━━━━━ ENTRIES SUPPLIED ━━━━━
(* ===== verification/NatInvariants.v ===== *)
(** * Invariants of NAT traversal

    What every operation of [NatTraversalState] preserves: only addresses that passed the checks
    become candidates, are paired, validated and punched to; the table of pairs is in order and
    its index finds the best pair of an address; timeouts are in range, so that nothing panics;
    and the phase of a coordination round agrees with what the peer has sent. *)

From Stdlib Require Import SpecFloat.
From stdpp Require Import gmap list sorting.
From S2P Require Import Prelude Coding NatFrames Floats NatSecurity NatTimeouts NatTraversal.

Module NatInvariants.
Import NatFrames Net Security SecurityProofs AdaptiveTimeout TimeoutProofs NatTraversal.

(** ** The index of pairs *)

Lemma index_from k pairs a i :
  foldr (λ '(idx, p) m, <[p_remote p := idx]> m) (∅ : gmap SocketAddr nat) (zip (seq k (length pairs)) pairs) !! a = Some i ↔
  ∃ j p, i = (k + j)%nat ∧ pairs !! j = Some p ∧ p_remote p = a ∧ Forall (λ q, p_remote q ≠ a) (take j pairs).
Proof.
  revert k. induction pairs as [|p pairs IH]; intros k; simpl.
  - split; [done|]. by intros (j & p & _ & H & _).
  - destruct (decide (p_remote p = a)) as [Heq|Hne].
    + rewrite Heq, lookup_insert_eq. split.
      * intros [= <-]. exists 0%nat, p. by rewrite Nat.add_0_r.
      * intros ([|j] & q & -> & Hq & _ & Hf); [by rewrite Nat.add_0_r|]. by apply Forall_cons in Hf as [? _].
    + rewrite lookup_insert_ne by done. rewrite IH. split.
      * intros (j & q & -> & Hq & Ha & Hf). exists (S j), q. split_and!; [lia|done|done|by constructor].
      * intros ([|j] & q & -> & Hq & Ha & Hf); [by simplify_eq/=|]. apply Forall_cons in Hf as [_ Hf]. exists j, q. split_and!; [lia|done..].
Qed.

Lemma index_pairs_spec pairs a i : index_pairs pairs !! a = Some i ↔
  ∃ p, pairs !! i = Some p ∧ p_remote p = a ∧ Forall (λ q, p_remote q ≠ a) (take i pairs).
Proof.
  unfold index_pairs. rewrite index_from. split.
  - intros (j & p & -> & H). by exists p.
  - intros (p & H). exists i, p. by split.
Qed.

Lemma index_pairs_complete pairs p : p ∈ pairs → is_Some (index_pairs pairs !! p_remote p).
Proof.
  unfold index_pairs. generalize 0%nat. induction pairs as [|q pairs IH]; intros k Hin; [by apply elem_of_nil in Hin|]. simpl.
  apply elem_of_cons in Hin as [->|Hin]; [by rewrite lookup_insert_eq|].
  destruct (decide (p_remote q = p_remote p)) as [->|]; [by rewrite lookup_insert_eq|]. rewrite lookup_insert_ne by done. by apply IH.
Qed.

#[global] Instance higher_trans : Transitive higher.
Proof. intros p q r. unfold higher. lia. Qed.

(** The index finds a pair of an address iff there is one, and then one of the highest priority. *)
Lemma index_best pairs a : Sorted higher pairs →
  (∀ i, index_pairs pairs !! a = Some i → ∃ p, pairs !! i = Some p ∧ p_remote p = a ∧ ∀ q, q ∈ pairs → p_remote q = a → higher p q)
  ∧ (index_pairs pairs !! a = None → ∀ q, q ∈ pairs → p_remote q ≠ a).
Proof.
  intros Hs%Sorted_StronglySorted; [|apply _]. split.
  - intros i (p & Hp & Ha & Hf)%index_pairs_spec. exists p. split_and!; [done..|]. intros q Hq Hqa.
    rewrite <- (take_drop_middle _ _ _ Hp) in Hq, Hs. apply elem_of_app in Hq as [Hq|[->|Hq]%elem_of_cons].
    + rewrite Forall_forall in Hf. by apply Hf in Hq.
    + unfold higher. lia.
    + apply StronglySorted_app_1_r in Hs. apply StronglySorted_inv in Hs as [_ Hs]. rewrite Forall_forall in Hs. by apply Hs.
  - intros Hn q Hq <-. destruct (index_pairs_complete pairs q Hq) as [i Hi]. by rewrite Hi in Hn.
Qed.

Lemma find_pair_spec a s : pair_index s = index_pairs (candidate_pairs s) → Sorted higher (candidate_pairs s) →
  match find_pair_by_remote_addr a s with
  | Some (i, p) => candidate_pairs s !! i = Some p ∧ p_remote p = a ∧ ∀ q, q ∈ candidate_pairs s → p_remote q = a → higher p q
  | None => ∀ q, q ∈ candidate_pairs s → p_remote q ≠ a
  end.
Proof.
  intros Hi Hs. unfold find_pair_by_remote_addr. rewrite Hi. destruct (index_best _ a Hs) as [H1 H2].
  destruct (index_pairs (candidate_pairs s) !! a) as [i|]; simpl; [|by apply H2].
  destruct (H1 i eq_refl) as (p & Hp & Ha & Hb). rewrite Hp. simpl. by split_and!.
Qed.

(** ** The invariant

    [al]: whether loopback is allowed; [answered]: the addresses from which a response to a
    challenge has come; [asked]: the rounds in which the peer has asked to punch. *)

Section invariant.
Context (al : bool) (answered : SocketAddr → Prop) (asked : Z → Prop).

Definition valid_ip (a : SocketAddr) : Prop := perform_ip_validation al (ip a) = Valid.
Definition valid_addr (a : SocketAddr) : Prop := perform_address_validation al a = Valid.

Lemma valid_addr_ip a : valid_addr a → valid_ip a.
Proof. unfold valid_addr, valid_ip, perform_address_validation. by destruct (perform_ip_validation al (ip a)). Qed.

(** What the peer announces has passed all checks; a predicted address has the IP of such a one. *)
Definition remote_ok (c : AddressCandidate) : Prop :=
  valid_ip (address c) ∧ (csource c = Peer ∧ valid_addr (address c) ∨ csource c = Predicted)
  ∧ (cstate c = CValid → answered (address c)).

Definition pair_ok (p : CandidatePair) : Prop :=
  valid_ip (p_remote p) ∧ is_v6 (p_local p) = is_v6 (p_remote p) ∧ (p_state p = PSucceeded → answered (p_remote p)).

Definition validation_ok (a : SocketAddr) (v : PathValidationState) : Prop :=
  valid_ip a ∧ timeout_ok (v_timeout v) ∧ instant_ok (sent_at v) ∧ v_max_retries v = 3.

(** The phases before and after the peer's request. *)
Definition waiting_phase (p : CoordinationPhase) : bool := match p with Requesting | Coordinating => true | _ => false end.
Definition punching_phase (p : CoordinationPhase) : bool :=
  match p with Preparing | Punching | PValidating | Succeeded => true | _ => false end.

Definition round_ok (c : CoordinationState) : Prop :=
  Forall (λ t, valid_addr (t_addr t)) (punch_targets c) ∧ timeout_ok (c_timeout c) ∧ instant_ok (round_start c)
  ∧ max_retries c = 3
  ∧ (waiting_phase (phase c) = true → peer_punch_received c = false)
  ∧ (punching_phase (phase c) = true → peer_punch_received c = true)
  ∧ (peer_punch_received c = true → asked (c_round c)).

(** Without the order of the pairs. *)
Record inv_core (s : NatTraversalState) : Prop := {
  inv_cache : cache_ok (security_state s);
  inv_loopback : allow_loopback (security_state s) = al;
  inv_config : Resources.config (resource_manager s) = Resources.config_new;
  inv_limit : max_candidates s = 50;
  inv_remote : map_Forall (λ _, remote_ok) (remote_candidates s);
  inv_count : Z.of_nat (base.size (remote_candidates s)) ≤ max_candidates s;
  inv_pairs : Forall pair_ok (candidate_pairs s);
  inv_validations : map_Forall validation_ok (active_validations s);
  inv_round : ∀ c, coordination s = Some c → round_ok c;
}.

Record nat_inv (s : NatTraversalState) : Prop := {
  inv_all : inv_core s;
  inv_sorted : Sorted higher (candidate_pairs s);
  inv_index : pair_index s = index_pairs (candidate_pairs s);
}.

End invariant.

(** Replace what an operation leaves alone by the invariant of the state before. *)
Ltac keep H := destruct H; constructor; simpl; try assumption.

Lemma core_mono al (A A' : SocketAddr → Prop) (R R' : Z → Prop) s :
  (∀ a, A a → A' a) → (∀ r, R r → R' r) → inv_core al A R s → inv_core al A' R' s.
Proof.
  intros HA HR H. keep H.
  - intros k c Hc. destruct (inv_remote0 k c Hc) as (? & ? & ?). split_and!; auto.
  - eapply Forall_impl; [done|]. intros p (? & ? & ?). split_and!; auto.
  - intros c Hc. destruct (inv_round0 c Hc) as (? & ? & ? & ? & ? & ? & ?). split_and!; auto.
Qed.

Lemma nat_mono al (A A' : SocketAddr → Prop) (R R' : Z → Prop) s :
  (∀ a, A a → A' a) → (∀ r, R r → R' r) → nat_inv al A R s → nat_inv al A' R' s.
Proof. intros HA HR [H1 H2 H3]. constructor; [by eapply core_mono|done..]. Qed.

Section preservation.
Context (env : Env) `{!EnvOk env} (al : bool) (answered : SocketAddr → Prop) (asked : Z → Prop).
#[local] Abbreviation core := (inv_core al answered asked).
#[local] Abbreviation inv := (nat_inv al answered asked).

Lemma keys_order : keys_ok (order_cache env).
Proof. intros m. apply order_cache_ok. Qed.

Lemma stats_core f s : core s → core (set_stats f s).
Proof. intros H. by keep H. Qed.
Lemma stats_inv f s : inv s → inv (set_stats f s).
Proof. intros [H1 H2 H3]. constructor; [by apply stats_core|done..]. Qed.

Lemma nat_new_inv timeout now : inv (NatTraversal.new 50 timeout al now).
Proof. constructor; [|done..]. by constructor. Qed.

(** ** Pairs *)

Lemma reindex_inv s : core s → inv (sort_and_reindex_pairs env s).
Proof.
  intros H. constructor; [|apply sort_pairs_sorted|done]. keep H. simpl. by rewrite sort_pairs_perm.
Qed.

Lemma extend_inv ps s : inv s → Forall (pair_ok al answered) ps → inv (extend_pairs env ps s).
Proof.
  intros H Hp. destruct ps as [|p ps]; [done|]. apply reindex_inv. destruct H as [H _ _]. keep H. by apply Forall_app.
Qed.

(** Pairs are not answered before they are tried. *)
Lemma new_pair_ok l seq r now : remote_ok al answered r → is_v6 (address l) = is_v6 (address r) →
  pair_ok al answered (new_pair l seq r now).
Proof. intros (Hv & _) Hf. by split. Qed.

Lemma same_family (l r : AddressCandidate) : eqb (is_ipv4 (address l)) (is_ipv4 (address r)) = true → is_v6 (address l) = is_v6 (address r).
Proof. unfold is_ipv4. by destruct (is_v6 (address l)), (is_v6 (address r)). Qed.

Lemma compatible_family l r : are_candidates_compatible l r = true → is_v6 (address l) = is_v6 (address r).
Proof. unfold are_candidates_compatible. by destruct (address l), (address r). Qed.

Lemma order_in (m : gmap Z AddressCandidate) k c : In (k, c) (order_candidates env m) ↔ m !! k = Some c.
Proof. rewrite <- list_elem_of_In, order_candidates_ok. apply elem_of_map_to_list. Qed.

Lemma filter_take_in {A} (f : A → bool) n l x : x ∈ ztake n (List.filter f l) → In x l ∧ f x = true.
Proof.
  intros Hx. apply filter_In. apply list_elem_of_In. by eapply elem_of_sublist; [exact Hx|apply sublist_take].
Qed.

Lemma pairs_for_local_inv seq now s : inv s → inv (add_pairs_for_local_candidate env seq now s).
Proof.
  intros H. unfold add_pairs_for_local_candidate. destruct (_ <=? _); [done|].
  destruct (local_candidates s !! seq) as [l|]; [|done]. destruct (not_removed l); [|done]. apply extend_inv; [done|].
  apply Forall_fmap, Forall_forall. intros [k r] [Hin Hf]%filter_take_in. apply order_in in Hin. apply andb_true_iff in Hf as [_ Hf].
  apply new_pair_ok; [exact (inv_remote _ _ _ _ (inv_all _ _ _ _ H) k r Hin)|by apply same_family].
Qed.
━━━━━
## YOUR GOAL
Reproduce, unchanged, the line containing "destruct (local_candidates s" and each line after it through the end of the listing above, and nothing else.

## OUTPUT FOR THIS TASK
  destruct (local_candidates s !! seq) as [l|]; [|done]. destruct (not_removed l); [|done]. apply extend_inv; [done|].
  apply Forall_fmap, Forall_forall. intros [k r] [Hin Hf]%filter_take_in. apply order_in in Hin. apply andb_true_iff in Hf as [_ Hf].
  apply new_pair_ok; [exact (inv_remote _ _ _ _ (inv_all _ _ _ _ H) k r Hin)|by apply same_family].
Qed.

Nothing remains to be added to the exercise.